I can’t seem to shake my current obsession with everything holiday flavored, hence the reason for my latest recipe — Healthy Gingerbread Granola. This is seriously delicious and I cannot get enough of it right now. I tend to stay away from granola because it’s typically loaded with refined sugar. The store-bought version, that is. While my granola does have sugar in it [because who wants a bland, boring granola?], it’s refined sugar free and only uses quality forms of sugar like maple syrup and molasses to add that holiday vibe.
I’ve been eating this granola by the handful, but I’m really digging it on some whole, plain Greek yogurt. We recently found an organic whole yogurt at our local grocery store here in the Netherlands that we just love! And now that we’ve got granola to eat, we’ll be going through lots of yogurt, too.
So if you’re in the Fall, holiday spirit and are a fan of gingerbread, you might just want to whip up a batch of this granola.
Excuse me while I go grab myself a bowl of yogurt and granola. It’s the afternoon, my daughter is napping and it’s about that time of day when I’m searching the kitchen for sometime satisfying and healthy.
p.s. this recipe can easily be doubled, just make sure you spread out your granola evenly without too much overlap because you want your oats to get nice and crunchy. You’ll need to use 2 baking pans if you do decide to double it, which might just be a good idea because this stuff gets gobbled up fast!
I can’t seem to keep those little toddler hands off my my granola …
Healthy Gingerbread Granola [gluten-free]
servings: about 12, ¼ cup servings
INGREDIENTS
- 2½ cups certified gluten-free whole grain oats
- 2 Tbsp ground flax
- 2 Tbsp hemp seeds
- 2 tsp cinnamon
- ½ tsp nutmeg
- ¼ tsp cloves
- ¼ tsp sea salt
- 1 inch fresh ginger, grated (about 1 tsp) or ¼ tsp ground ginger
- ¼ cup almond butter
- ¼ cup maple syrup
- 2 Tbsp molasses
- 1 tsp vanilla
- 2 Tbsp coconut oil, softened
DIRECTIONS
Preheat oven to 300ºF. In large bowl combine oats, flax, hemp seeds, cinnamon, nutmeg, cloves, ground ginger [if using] and sea salt. Stir to combine. In a separate small bowl whisk together almond butter, maple syrup, molasses, vanilla, fresh ginger [if using] and coconut oil. Whisk until smooth and uniform. Add wet mixture to dry mixture and combine all ingredients well. Try not to stir too vigorously so you maintain some clusters. Transfer granola to parchment paper lined baking sheet. Spread evenly on baking sheet. Place in oven and cook for 30-35 minutes total, gently stirring every 10 minutes. Remove from oven and let cool completely. Store in airtight container for up to 2 weeks (if it lasts that long!)

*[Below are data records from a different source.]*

(** ** Enqueueing *)

(** X15. Enqueueing the links of a page leaves the pending URLs where they
    are and appends new ones behind them, in the order of the links: each
    appended URL is a link that was neither visited nor pending, none is
    appended twice, and every link that was not visited is in the queue
    afterwards. *)
Theorem enqueue_links_appends (visited : gset string) (queue links : list string) :
  exists new,
    enqueue_links visited queue links = queue ++ new
    /\ new `sublist_of` links
    /\ NoDup new
    /\ (forall url, url ∈ new -> (url ∉ visited) /\ (url ∉ queue))
    /\ (forall url, url ∈ links -> url ∉ visited ->
                    url ∈ enqueue_links visited queue links).
Proof.
  revert queue. induction links as [|l links IH]; intros queue; simpl.
  - exists []. rewrite app_nil_r. split_and!; [done|done|constructor| |];
      intros url Hin; by apply elem_of_nil in Hin.
  - destruct (bool_decide (l ∉ visited) && bool_decide (l ∉ queue)) eqn:Hadd.
    + apply andb_prop in Hadd as [Hv%bool_decide_eq_true Hq%bool_decide_eq_true].
      destruct (IH (queue ++ [l])) as (new & Heq & Hsub & Hnd & Hnew & Hall).
      exists (l :: new). split_and!.
      * by rewrite Heq, <- app_assoc.
      * by apply sublist_skip.
      * apply NoDup_cons. split; [|done]. intros Hin. apply Hnew in Hin as [_ Hin].
        apply Hin, elem_of_app. right. by left.
      * intros url [-> |Hin]%elem_of_cons; [done|].
        apply Hnew in Hin as [? Hin]. split; [done|].
        intros ?. apply Hin, elem_of_app. by left.
      * intros url [-> |Hin]%elem_of_cons Hnv; [|by apply Hall].
        rewrite Heq, <- app_assoc. apply elem_of_app. right. by left.
    + destruct (IH queue) as (new & Heq & Hsub & Hnd & Hnew & Hall).
      exists new. split_and!; [done|by apply sublist_cons|done|done|].
      intros url [-> |Hin]%elem_of_cons Hnv; [|by apply Hall].
      rewrite Heq. apply elem_of_app. left.
      apply andb_false_iff in Hadd as [Hv%bool_decide_eq_false|Hq%bool_decide_eq_false];
        [done|]. by apply dec_stable.
Qed.
(** * Further properties *)

(** ** The model the constructor builds *)


Lemma init_Some_ok (σ : gmap positive (list nat)) ic ld l xs ns :
  σ !! l = Some xs → xs ≠ [] →
  ∃ h0 h1, last xs = Some h0 ∧ head xs = Some h1
    ∧ init σ ic ld (Some l) ns
      = Ok ({| latent_dim := ld;
               num_samples := ns;
               encoder := Sequential (encoder_blocks ic xs);
               fc_mu := Linear (h0 * 4) ld;
               fc_var := Linear (h0 * 4) ld;
               decoder_input := Linear ld (h0 * 4);
               decoder := Sequential (decoder_blocks (reverse xs));
               final_layer := Sequential [ConvTranspose2d h1 h1 3 2 1 1;
                                          BatchNorm2d h1;
                                          LeakyReLU;
                                          Conv2d h1 3 3 1 1;
                                          Tanh] |},
            <[l := reverse xs]> σ).
Proof.
  intros Hl Hne.
  destruct (last xs) as [h0|] eqn:L; [|by apply last_None in L].
  destruct (head xs) as [h1|] eqn:H; [|by destruct xs].
  exists h0, h1. split; [done|]. split; [done|].
  unfold init, deref. cbn [mbind result_bind]. rewrite Hl.
  cbn [mbind result_bind]. unfold last_item. rewrite L.
  cbn [mbind result_bind]. rewrite lookup_insert_eq.
  cbn [mbind result_bind]. rewrite last_reverse, H. reflexivity.
Qed.

(** ** More on the layers *)


Lemma decoder_blocks_cons a b rest :
  decoder_blocks (a :: b :: rest)
  = Sequential [ConvTranspose2d a b 3 2 1 1; BatchNorm2d b; LeakyReLU]
    :: decoder_blocks (b :: rest).
Proof.
  unfold decoder_blocks. cbn [length Nat.sub].
  rewrite Nat.sub_0_r. cbn [seq map]. f_equal.
  rewrite <- seq_shift, map_map. apply map_ext. intros i. reflexivity.
Qed.

Lemma decoder_blocks_single a : decoder_blocks [a] = [].
Proof. reflexivity. Qed.

Lemma conv_transpose_out_double h :
  (1 ≤ h)%nat → conv_transpose_out 3 2 1 1 h = Ok (2 * h)%nat.
Proof.
  intros H. unfold conv_transpose_out. rewrite decide_False by lia.
  f_equal. lia.
Qed.

Lemma conv_out_same h : (1 ≤ h)%nat → conv_out 3 1 1 h = Ok h.
Proof.
  intros H. unfold conv_out. rewrite decide_False by lia.
  f_equal. rewrite Nat.div_1_r. lia.
Qed.

Lemma conv_out_inv h h' : conv_out 3 2 1 h = Ok h' → (1 ≤ h)%nat.
Proof.
  unfold conv_out. destruct (decide (h + 2 * 1 < 3)%nat); [discriminate|lia].
Qed.

Lemma layer_shape_conv_sizes cin cout n c h w s' :
  layer_shape (Conv2d cin cout 3 2 1) [n; c; h; w] = Ok s' →
  c = cin ∧ (1 ≤ h)%nat ∧ (1 ≤ w)%nat.
Proof.
  cbn [layer_shape]. intros H.
  destruct (decide (cout = 0%nat)); [discriminate|].
  destruct (decide (c = cin)); [|discriminate].
  apply bind_ok_inv in H as (h' & Eh & H).
  apply bind_ok_inv in H as (w' & Ew & H).
  apply conv_out_inv in Eh, Ew. done.
Qed.

Lemma layer_shape_conv_transpose_channel a b k st p op s s' :
  layer_shape (ConvTranspose2d a b k st p op) s = Ok s' →
  (∃ n h w, s = [n; a; h; w]) ∨ (∃ h w, s = [a; h; w]).
Proof.
  simpl. intros H. destruct (decide (b = 0%nat)); [discriminate|].
  destruct s as [|x [|y [|z [|u [|? ?]]]]]; try discriminate H.
  - right. destruct (decide (x = a)); [subst; eauto | discriminate].
  - left. destruct (decide (y = a)); [subst; eauto | discriminate].
Qed.

Lemma apply_Linear θ p a b t :
  apply θ p (Linear a b) t = apply_layer θ p (Linear a b) t.
Proof. reflexivity. Qed.

Lemma apply_block_deconv_ok θ p a b t n h w :
  (0 < b)%nat →
  shape t = [n; a; h; w] → (1 ≤ h)%nat → (1 ≤ w)%nat →
  ∃ t', apply θ p (Sequential [ConvTranspose2d a b 3 2 1 1; BatchNorm2d b;
                               LeakyReLU]) t = Ok t'
        ∧ shape t' = [n; b; (2 * h)%nat; (2 * w)%nat].
Proof.
  intros Hb Hs Hh Hw. cbn [apply].
  rewrite (apply_layer_ok θ _ (ConvTranspose2d a b 3 2 1 1) t
             [n; b; (2 * h)%nat; (2 * w)%nat]).
  2: { rewrite Hs. cbn [layer_shape]. rewrite decide_False by lia.
       rewrite decide_True by done. by rewrite !conv_transpose_out_double. }
  cbn [mbind result_bind].
  rewrite (apply_layer_ok θ _ (BatchNorm2d b) _ [n; b; (2 * h)%nat; (2 * w)%nat])
    by (cbn [layer_shape shape]; by rewrite decide_True).
  cbn [mbind result_bind].
  rewrite (apply_layer_ok θ _ LeakyReLU _ [n; b; (2 * h)%nat; (2 * w)%nat])
    by reflexivity.
  cbn [mbind result_bind]. eexists. split; reflexivity.
Qed.
(** Structural equality, as a boolean. *)
Fixpoint eqb (a b : value) {struct a} : bool :=
  match a, b with
  | JNull, JNull => true
  | JBool x, JBool y => Bool.eqb x y
  | JNum x, JNum y => Z.eqb x y
  | JStr x, JStr y => String.eqb x y
  | JArr xs, JArr ys =>
      (fix items (xs ys : list value) {struct xs} : bool :=
         match xs, ys with
         | [], [] => true
         | x :: xs', y :: ys' => eqb x y && items xs' ys'
         | _, _ => false
         end) xs ys
  | JObj xs, JObj ys =>
      (fix fields (xs ys : list (string * value)) {struct xs} : bool :=
         match xs, ys with
         | [], [] => true
         | (k, x) :: xs', (l, y) :: ys' =>
             String.eqb k l && eqb x y && fields xs' ys'
         | _, _ => false
         end) xs ys
  | _, _ => false
  end.

(** [undefined] is not a JSON value; a property read yields [option value],
    with [None] for [undefined]. *)
Definition eqb_opt (a b : option value) : bool :=
  match a, b with
  | None, None => true
  | Some x, Some y => eqb x y
  | _, _ => false
  end.

(** Own property lookup in an object's property list. *)
Fixpoint lookup (k : string) (fields : list (string * value)) : option value :=
  match fields with
  | [] => None
  | (l, v) :: rest => if String.eqb k l then Some v else lookup k rest
  end.

(** The name of the array index [i]: its decimal digits. *)
Definition index_name (i : nat) : string :=
  NilEmpty.string_of_uint (N.to_uint (N.of_nat i)).

(** The array index a property name stands for, if any: the name is the
    canonical decimal form of an integer below [2^32 - 1]. *)
Definition array_index (k : string) : option N :=
  match NilEmpty.uint_of_string k with
  | Some d =>
      let n := N.of_uint d in
      if String.eqb (NilEmpty.string_of_uint (N.to_uint n)) k
         && (n <? 4294967295)%N
      then Some n
      else None
  | None => None
  end.

(** Property order: the array indices first, in ascending order, then the
    other names in the order they were created.  [goes_before i l]: the
    index [i] comes before the name [l]. *)
Definition goes_before (i : N) (l : string) : bool :=
  match array_index l with
  | Some j => (i <? j)%N
  | None => true
  end.

(** A new property named by the index [i] goes before the first name that
    comes after it. *)
Fixpoint insert_index (i : N) (k : string) (v : value)
         (fields : list (string * value)) : list (string * value) :=
  match fields with
  | [] => [(k, v)]
  | (l, w) :: rest =>
      if goes_before i l then (k, v) :: fields
      else (l, w) :: insert_index i k v rest
  end.

(** A new property takes its place in property order. *)
Definition insert (k : string) (v : value) (fields : list (string * value))
  : list (string * value) :=
  match array_index k with
  | Some i => insert_index i k v fields
  | None => fields ++ [(k, v)]
  end.

(** An existing property keeps its place. *)
Fixpoint replace (k : string) (v : value) (fields : list (string * value))
  : list (string * value) :=
  match fields with
  | [] => []
  | (l, w) :: rest =>
      if String.eqb k l then (l, v) :: rest else (l, w) :: replace k v rest
  end.

(** [object[k] = v] on an object's property list. *)
Definition assign (k : string) (v : value) (fields : list (string * value))
  : list (string * value) :=
  match lookup k fields with
  | Some _ => replace k v fields
  | None => insert k v fields
  end.

(** JavaScript truthiness of a JSON value. *)
Definition truthy (v : value) : bool :=
  match v with
  | JNull => false
  | JBool b => b
  | JNum n => negb (Z.eqb n 0)
  | JStr s => negb (String.eqb s "")
  | JArr _ | JObj _ => true
  end.

Definition names (fields : list (string * value)) : list string :=
  map fst fields.

(** One step into a value: a property of an object or an item of an
    array. *)
Inductive step : Type :=
| Field (name : string)
| Index (i : nat).

(** The value one step into a value, [None] when there is none. *)
Definition child (st : step) (v : value) : option value :=
  match st, v with
  | Field name, JObj fields => lookup name fields
  | Index i, JArr items => nth_error items i
  | _, _ => None
  end.

(** The value reached by a sequence of steps. *)
Fixpoint at_steps (path : list step) (v : value) : option value :=
  match path with
  | [] => Some v
  | Field name :: rest =>
      match v with
      | JObj fields =>
          match lookup name fields with
          | Some w => at_steps rest w
          | None => None
          end
      | _ => None
      end
  | Index i :: rest =>
      match v with
      | JArr items =>
          match nth_error items i with
          | Some w => at_steps rest w
          | None => None
          end
      | _ => None
      end
  end.

Fixpoint distinct (ks : list string) : bool :=
  match ks with
  | [] => true
  | k :: rest => negb (existsb (String.eqb k) rest) && distinct rest
  end.

(** Every object in the value has distinct property names, as every parsed
    object has. *)
Fixpoint wf (v : value) : bool :=
  match v with
  | JArr items => forallb wf items
  | JObj fields =>
      distinct (names fields) && forallb (fun kv => wf (snd kv)) fields
  | _ => true
  end.

(** The names are in property order. *)
Fixpoint ordered_names (ks : list string) : bool :=
  match ks with
  | [] => true
  | k :: rest =>
      match array_index k with
      | Some i => forallb (goes_before i) rest
      | None =>
          forallb (fun l => match array_index l with
                            | Some _ => false
                            | None => true
                            end) rest
      end && ordered_names rest
  end.

(** Every object in the value lists its properties in property order, as
    every parsed object does. *)
Fixpoint ordered (v : value) : bool :=
  match v with
  | JArr items => forallb ordered items
  | JObj fields =>
      ordered_names (names fields)
      && forallb (fun kv => ordered (snd kv)) fields
  | _ => true
  end.

(** What [JSON.parse] gives: distinct names, in property order. *)
Definition canonical (v : value) : bool := wf v && ordered v.


Definition is_object (v : value) : bool :=
  match v with
  | JObj _ => true
  | _ => false
  end.

(** Both objects, or both arrays. *)
Definition same_kind (a b : value) : bool :=
  match a, b with
  | JObj _, JObj _ => true
  | JArr _, JArr _ => true
  | _, _ => false
  end.


(** The value reached by following property names through nested objects. *)
Fixpoint at_path (path : list string) (v : value) : option value :=
  match path with
  | [] => Some v
  | k :: rest =>
      match v with
      | JObj fields =>
          match lookup k fields with
          | Some w => at_path rest w
          | None => None
          end
      | _ => None
      end
  end.

End Json.

(** ** lodash's [_.merge] on JSON data

    The merge importer calls [_.merge(existingConf, conf)].  lodash is a
    third-party library; the functions below follow its [baseMerge] and
    [baseMergeDeep] on JSON data.  [baseMerge(object, source)] walks the own
    properties of [source] in property order (the indices, for an array); a
    primitive source value is assigned to [object[key]], an array or object
    goes through [baseMergeDeep], which chooses the container to merge into,
    merges recursively and assigns the result.  The container is the
    destination's own value when that is an array or an object (an array
    takes the properties of a source object on itself), the array copied from
    an array-like object for a source array, and a fresh [[]] or [{}]
    otherwise.

    The result is [None] in the runs the model does not follow:
    - the merged value is not JSON data: an array left with a hole, an
      [undefined] item or a property that is not an index, or a primitive
      destination, which lodash wraps in an object;
    - lodash throws: the array copied from an array-like object is longer
      than an array can be;
    - a source property named [__proto__], whose treatment depends on the
      version of the library;
    - the [length] of an array assigned from a source object, and a string
      spread character by character over the destination. *)
Module Lodash.
(** * resource-library: query state, request derivation and history sync

    A shallow embedding of [src/resource-library.js] (a Vue component for
    WordPress REST listings) and the properties of its specification.

    Conventions of the embedding.
    - A JavaScript value is a [value]: the JSON-representable values with
      integer numbers.  [undefined] is the [None] of an [option value].
    - A JavaScript string is a [string] holding the UTF-8 bytes of the text.
    - A plain object is an association list in property order ([object]);
      a well-formed object has no duplicate keys.
    - A function that can throw returns a [result].
    - The component instance ([this]) is the record [state]; every method is
      a function on it.  Vue's change detection is not modelled: a run is a
      list of [event]s in which the reactions of the [params] watcher
      appear explicitly, so every interleaving of calls and reactions is
      covered. *)

From Stdlib Require Import List String Ascii ZArith NArith Lia Bool Arith.
From Stdlib Require Import DecimalString DecimalZ DecimalFacts.
Import ListNotations.

#[local] Set Warnings "-register-all".
#[local] Open Scope string_scope.
#[local] Open Scope Z_scope.

(* ================================================================== *)
(** * Part I: definitions *)
(* ================================================================== *)

(** ** JavaScript values and plain objects *)

Inductive value : Type :=
| VNull
| VBool (b : bool)
| VNum (n : Z)
| VStr (s : string)
| VArr (items : list value)
| VObj (props : list (string * value)).

Definition object := list (string * value).

Inductive js_error : Type :=
| TypeError
| ReferenceError
| SyntaxError
| URIError
| Thrown (msg : string)          (* [throw 'some string'] *)
| ErrorOf (cause : js_error)     (* [new Error(cause)] *)
| Rejected (reason : string).    (* a rejected promise of the platform *)

Inductive result (A : Type) : Type :=
| Ok (a : A)
| Throw (e : js_error).

Arguments Ok {A} a.
Arguments Throw {A} e.

Definition bind {A B} (r : result A) (k : A -> result B) : result B :=
  match r with
  | Ok a => k a
  | Throw e => Throw e
  end.

Notation "x <- r ;; k" := (bind r (fun x => k))
  (at level 61, r at next level, right associativity).
Notation "' p <- r ;; k" := (bind r (fun x => let p := x in k))
  (at level 61, p pattern, r at next level, right associativity).

(** ToBoolean.  Arrays and objects are truthy, also when empty. *)
Definition truthy (v : value) : bool :=
  match v with
  | VNull => false
  | VBool b => b
  | VNum n => negb (n =? 0)
  | VStr s => negb (s =? "")%string
  | VArr _ => true
  | VObj _ => true
  end.

Definition truthy_opt (v : option value) : bool :=
  match v with
  | Some v => truthy v
  | None => false
  end.

(** Own properties of a plain object. *)
Fixpoint get (o : object) (k : string) : option value :=
  match o with
  | [] => None
  | (k', v) :: rest => if (k' =? k)%string then Some v else get rest k
  end.
Module ContactMessage.
Record t := Build {
  name : string;
  email : string;          (* EmailStr *)
  phone : option string;   (* = None *)
  message : string
}.
#[global] Instance dump : BaseModel t := fun m =>
  [ ("name", of_str (name m));
    ("email", of_str (email m));
    ("phone", of_optional of_str (phone m));
    ("message", of_str (message m)) ].
End ContactMessage.

(** ** Validation of a request body

    What pydantic does with the parsed JSON body of a request whose
    handler takes a model: every field is checked, all violations are
    collected, and the model is built only when there is none.  A body
    that is [null] counts as missing, any other body that is not an object
    as of the wrong type.  An entry of the error list is kept as its
    [type] and [loc]; the human-readable [msg] and the echoed [input] are
    left out. *)

Inductive validated (A : Type) : Type :=
| Valid (a : A)
| Invalid (errors : list value).
Arguments Valid {A} a.
Arguments Invalid {A} errors.

Definition error_entry (type : string) (loc : list string) : value :=
  VDict [ ("type", VStr type); ("loc", VList (List.map VStr loc)) ].

(** The outcome of one field: its value, or the error entry. *)
Definition field_result (A : Type) : Type := (A + value)%type.

(** A required [str] field. *)
Definition required_str (body : dict) (field : string) : field_result string :=
  match dict_lookup field body with
  | None => inr (error_entry "missing" ["body"; field])
  | Some (VStr s) => inl s
  | Some _ => inr (error_entry "string_type" ["body"; field])
  end.

(** An [Optional[str] = None] field. *)
Definition optional_str (body : dict) (field : string) : field_result (option string) :=
  match dict_lookup field body with
  | None => inl None
  | Some VNone => inl None
  | Some (VStr s) => inl (Some s)
  | Some _ => inr (error_entry "string_type" ["body"; field])
  end.

Definition errors_of {A : Type} (r : field_result A) : list value :=
  match r with
  | inl _ => []
  | inr e => [e]
  end.

Section Email.

(** The syntax check behind [EmailStr] (the [email-validator] package):
    the normalised address, or [None] for text that is not an email
    address. *)
Variable validate_email : string -> option string.

(** A required [EmailStr] field. *)
Definition required_email (body : dict) (field : string) : field_result string :=
  match dict_lookup field body with
  | None => inr (error_entry "missing" ["body"; field])
  | Some (VStr s) =>
      match validate_email s with
      | Some normalized => inl normalized
      | None => inr (error_entry "value_error" ["body"; field])
      end
  | Some _ => inr (error_entry "string_type" ["body"; field])
  end.

Definition validate_ContactMessage (body : value) : validated ContactMessage.t :=
  match body with
  | VDict d =>
      let name := required_str d "name" in
      let email := required_email d "email" in
      let phone := optional_str d "phone" in
      let message := required_str d "message" in
      match name, email, phone, message with
      | inl n, inl e, inl p, inl m => Valid (ContactMessage.Build n e p m)
      | _, _, _, _ =>
          Invalid (errors_of name ++ errors_of email
                     ++ errors_of phone ++ errors_of message)
      end
  | VNone => Invalid [error_entry "missing" ["body"]]
  | _ => Invalid [error_entry "model_attributes_type" ["body"]]
  end.

Definition validate_NewsletterSubscriber (body : value)
  : validated NewsletterSubscriber.t :=
  match body with
  | VDict d =>
      match required_email d "email" with
      | inl e => Valid (NewsletterSubscriber.Build e)
      | inr err => Invalid [err]
      end
  | VNone => Invalid [error_entry "missing" ["body"]]
  | _ => Invalid [error_entry "model_attributes_type" ["body"]]
  end.

End Email.

End Schemas.
Export Schemas.

(* ===================================================================== *)
(** * Store calls and exceptions *)
(* ===================================================================== *)

Module Effects.

(** The exceptions that reach the handlers: an instance of [Exception] (or
    of a subclass) raised by a collaborator, known by its text [str(e)],
    and the framework's [HTTPException], which a handler raises itself.
    Both are caught by [except Exception]. *)
Inductive exn : Type :=
| Exception (text : string)
| HTTPException (status_code : Z) (detail : string).

(** [str(e)]. *)
Definition exn_str (e : exn) : string :=
  match e with
  | Exception text => text
  | HTTPException status detail => pretty status +:+ ": " +:+ detail
  end.

(** How a call ends. *)
Inductive outcome (A : Type) : Type :=
| Returned (a : A)
| Raised (e : exn).
Arguments Returned {A} a.
Arguments Raised {A} e.

(** A handler body: it returns, raises, or calls the store client of the
    [database] module and goes on with the way that call ended.
    - [Get_documents c k]      is [get_documents(c)];
    - [Create_document c d k]  is [create_document(c, model)], where [d]
      is the field dictionary of the model. *)
Inductive prog (A : Type) : Type :=
| Ret (a : A)
| Raise (e : exn)
| Get_documents (collection_name : string) (k : outcome (list dict) -> prog A)
| Create_document (collection_name : string) (data : dict)
                  (k : outcome string -> prog A).
Arguments Ret {A} a.
Arguments Raise {A} e.
Arguments Get_documents {A} collection_name k.
Arguments Create_document {A} collection_name data k.

Fixpoint bind {A B : Type} (m : prog A) (f : A -> prog B) : prog B :=
  match m with
  | Ret a => f a
  | Raise e => Raise e
  | Get_documents c k => Get_documents c (fun o => bind (k o) f)
  | Create_document c d k => Create_document c d (fun o => bind (k o) f)
  end.

Notation "x <- m ;; k" := (bind m (fun x => k))
  (at level 100, m at next level, right associativity).

(** [try: body / except Exception as e: handler e]. *)
Fixpoint try_except {A : Type} (body : prog A) (handler : exn -> prog A) : prog A :=
  match body with
  | Ret a => Ret a
  | Raise e => handler e
  | Get_documents c k => Get_documents c (fun o => try_except (k o) handler)
  | Create_document c d k => Create_document c d (fun o => try_except (k o) handler)
  end.

(** A call either hands back its result or lets the exception propagate. *)
Definition resume {A : Type} (o : outcome A) : prog A :=
  match o with
  | Returned a => Ret a
  | Raised e => Raise e
  end.

Definition get_documents (collection_name : string) : prog (list dict) :=
  Get_documents collection_name resume.

Definition create_document {M : Type} `{BaseModel M}
    (collection_name : string) (data : M) : prog string :=
  Create_document collection_name (model_dump data) resume.

(** A block of statements inside a function either executes [return v]
    or runs off its end. *)
Definition return_ (v : value) : prog (option value) := Ret (Some v).
Definition pass : prog (option value) := Ret None.

(** [block] followed by the rest of the function. *)
Definition and_then (block : prog (option value)) (rest : prog value) : prog value :=
  r <- block ;;
  match r with
  | Some v => Ret v
  | None => rest
  end.

End Effects.
Export Effects.

(* ===================================================================== *)
(** * [main.py]: handlers and routes *)
(* ===================================================================== *)

Module Main.

(** The [db] handle imported from the [database] module, as the
    diagnostics endpoint uses it: reading its [name] attribute and listing
    the collection names.  Either may raise. *)
Record Database := {
  getattr_name : outcome value;                (* getattr(db, "name", None) *)
  list_collection_names : outcome (list string)
}.

Definition read_root : value :=
  VDict [ ("message", VStr "NEXORA SYNERGY API Running") ].

Definition hello : value :=
  VDict [ ("message", VStr "Hello from the NEXORA SYNERGY backend!") ].

(** [GET /test].  [response] is updated key by key; what was written before
    an exception stays written. *)
Definition test_database (db : option Database) (getenv : string -> option string)
  : dict :=
  let response : dict :=
    [ ("backend", VStr "✅ Running");
      ("database", VStr "❌ Not Available");
      ("database_url", VNone);
      ("database_name", VNone);
      ("connection_status", VStr "Not Connected");
      ("collections", VList []) ] in
  match db with
  | Some db =>
      let response := dict_set "database" (VStr "✅ Available") response in
      let response :=
        dict_set "database_url"
          (VStr (if truthy (of_optional VStr (getenv "DATABASE_URL"))
                 then "✅ Set" else "❌ Not Set")) response in
      match getattr_name db with
      | Returned name =>
          let response :=
            dict_set "database_name"
              (if truthy name then name else VStr "❌ Unknown") response in
          let response := dict_set "connection_status" (VStr "Connected") response in
          match list_collection_names db with
          | Returned collections =>
              let response :=
                dict_set "collections"
                  (VList (List.map VStr (List.firstn 10 collections))) response in
              dict_set "database" (VStr "✅ Connected & Working") response
          | Raised e =>
              dict_set "database"
                (VStr ("⚠️  Connected but Error: " +:+ str_prefix 80 (exn_str e)))
                response
          end
      | Raised e =>
          dict_set "database"
            (VStr ("❌ Error: " +:+ str_prefix 80 (exn_str e))) response
      end
  | None =>
      dict_set "database" (VStr "⚠️  Available but not initialized") response
  end.

(** ** Seed defaults *)

Definition DEFAULT_SERVICES : list Service.t :=
  [ Service.Build "Code" "Software & Web Development" "software-web-development"
      "Custom applications, modern web platforms, and scalable architectures."
      None true;
    Service.Build "Shield" "Cybersecurity & Network Solutions" "cybersecurity-network"
      "Proactive defense, audits, and zero-trust strategies for resilient systems."
      None false;
    Service.Build "GitBranch" "Digital Transformation & IT Consultancy"
      "digital-transformation"
      "Roadmaps, process automation, and change management for enterprise evolution."
      None false;
    Service.Build "Cloud" "Cloud Services" "cloud-services"
      "Cloud-native design, infrastructure as code, and cost optimization."
      None false;
    Service.Build "LineChart" "Data & Analytics" "data-analytics"
      "Dashboards, ML pipelines, and insights that move the business."
      None false ].
(** * The rustdoc sidebar index of [ink_lang]

    The artifact [target/doc/ink_lang/sidebar-items.js] is one line of
    JavaScript: a call of the global function [initSidebarItems] on an
    object literal that maps item kinds to arrays of [name, description]
    arrays.  This development embeds that line in Rocq: the fragment of
    JavaScript it is written in (literals, calls of global functions,
    and, so that their absence can be stated, reads and writes of
    globals, writes to objects and arrays, branching and loops), an
    evaluator for that fragment over a heap of mutable objects, and the
    file itself as a program of the fragment.  The function the file
    calls belongs to the page that loads it: it is a parameter, free to
    return, throw or never return, and to change the globals and the
    heap, the table it is handed included. *)

From Stdlib Require Import Sorting.Sorted.
From stdpp Require Import gmap strings list sorting.

Local Open Scope string_scope.
Local Open Scope list_scope.
Set Warnings "-register-all".

(** ** Values *)

(** The value of a literal, read as a whole: a tree of strings, arrays and
    objects.  An object is kept as its list of own properties in insertion
    order; an array as the list of its elements. *)
Inductive value : Type :=
| VUndef
| VStr (s : string)
| VArr (items : list value)
| VObj (props : list (string * value)).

Again with those little hands..and no, I didn’t ask her to put her hand in the picture, haha! She just wanted the first taste that bad I guess. But who can blame her?
- 2½ cups certified gluten-free whole grain oats
- 2 Tbsp ground flax
- 2 Tbsp hemp seeds
- 2 tsp cinnamon
- ½ tsp nutmeg
- ¼ tsp cloves
- ¼ tsp sea salt
- 1 inch fresh ginger, grated (about 1 tsp) or ¼ tsp ground ginger
- ¼ cup almond butter
- ¼ cup maple syrup
- 2 Tbsp molasses
- 1 tsp vanilla
- 2 Tbsp coconut oil, softened
- Preheat oven to 300ºF.
- In large bowl combine oats, flax, hemp seeds, cinnamon, nutmeg, cloves, ground ginger [if using] and sea salt.
- Stir to combine.
- In a separate small bowl whisk together almond butter, maple syrup, molasses, vanilla, fresh ginger [if using] and coconut oil.
- Whisk until smooth and uniform.
- Add wet mixture to dry mixture and combine all ingredients well. Try not to stir too vigorously so you maintain some clusters.
- Transfer granola to parchment paper lined baking sheet. Spread evenly on baking sheet.
- Place in oven and cook for 30-35 minutes total, gently stirring every 10 minutes.
- Remove from oven and let cool completely.
- Store in airtight container for up to 2 weeks (if it lasts that long!)